The dose and dosing schedule is the same for both psoriasis and psoriatic arthritis. As recommended by the manufacturer:

Day Morning Evening
1 10 mg  n/a
2 10 mg  10 mg 
3 10 mg  20 mg
4 20 mg 20 mg
5 20 mg 30 mg
6 and beyond 30 mg 30 mg

You can take Otezla with or without food. Do not crush, split, or chew the pill.

If you miss a dose, take it as soon as you remember. However, if it is close to the time of your next dose, just skip the dose and continue as normal. Never double up the dose.

Special Consideration

If you have severe kidney impairment (in which your kidneys are less able to clear the drug from your body), the dosage will need to be reduced to prevent drug toxicity. In this instance, your loading dose would be 10 mg for the first three days and 20 mg for the next two days; thereafter, you would take 30 mg once daily as your maintenance dose.

People with mild to moderate kidney impairment do not require a dose adjustment unless creatinine clearance (CrCl) is less than 30 milliliters per minute (mL/min).

Speak to your doctor about what's right for you and never adjust your prescribed dosage without your physician's OK.

Side Effects

In clinical trials, side effects associated with Otezla (the first three of which were the most common) were:

  • Diarrhea
  • Headache
  • Nausea
  • Stomachache
  • Sore throat
  • Cough
  • Fever
  • Nasal congestion

Most of the adverse events occurred within the first two weeks of treatment and resolved over time with continued use of the drug.
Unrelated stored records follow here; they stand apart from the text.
Lemma ten_rows_well_formed : well_formed ten_rows.
Proof.
  split; [reflexivity|].
  constructor; [split; discriminate|constructor].
Defined.

Lemma outside_255 : ~ In 255%N (@server_vocabulary clickhouse).
Proof. cbv. intuition discriminate. Defined.

(** Scenario B: three data packets of ten rows each, then the end of the
    stream: thirty rows affected. *)
Lemma readDataBlocks_affected_witness :
  @readDataBlocks clickhouse
    (@stream_payload clickhouse [ten_rows; ten_rows; ten_rows]
       ++ [Uvarint_ 5])
  = ([], (Some {| affected := 30 |}, None)).
Proof.
  apply (@readDataBlocks_affected clickhouse
           [ten_rows; ten_rows; ten_rows] []).
  - repeat (constructor; [exact ten_rows_well_formed|]). constructor.
  - reflexivity.
Defined.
Uncommon side effects like depression and weight loss are far more concerning. In some cases, the symptoms may be serious enough to require a treatment change. According to premarket research issued by the FDA:

  • Depression and suicidal thoughts were reported in 0.8% of users. Of these, 0.3% stopped treatment as a result of the side effect.
  • Weight loss of 10% to 15% was reported in 10% of users. This is three times the incidence seen in people provided a placebo.

Due to the risk of weight loss, your body weight should be monitored throughout treatment and treatment stopped should the weight loss become extreme.


The only absolute contraindication to Otezla is a known hypersensitivity to apremilast or any of the drug's inactive ingredients. With that being said, drug hypersensitivity was not reported in any of the premarket studies but was identified, albeit rarely, in postmarket research.

While Otezla is not contraindicated for use in pregnancy, it is classified as a Pregnancy Category C drug. This means that animal studies have shown that Otezla may cause fetal harm, though there are no well-controlled studies in humans.

Most of the harm occurred at relative doses two to four times greater than that used in humans. Miscarriage was the most common pregnancy complication. It is unknown whether Otezla can be transmitted through breastmilk and what harm, if any, that may cause.

Because of the potential harm, Otezla should only be used during pregnancy if the benefits outweigh the risks. Speak with your rheumatologist to obtain all the facts you need to make an informed choice.


Otezla relies on a liver enzyme, known as cytochrome P450 (CYP450), for metabolism. Many other drugs need the same enzyme to be metabolized and dispersed. If Otezla is taken with some of these drugs, they may "compete" for the same enzyme. If this happens, the concentration of one or both drugs may be affected.

In some cases, the interaction can slow metabolization, leading to the accumulation of the drug and toxic side effects. In others, it can speed metabolization, reducing the drug concentration as well as the effectiveness of treatment.

Among some of the drugs and supplements that can interact with Otezla:

Tell your doctor about any and all drugs and supplements you are taking, whether pharmaceutical or over-the-counter, to avoid interactions and unexpected side effects.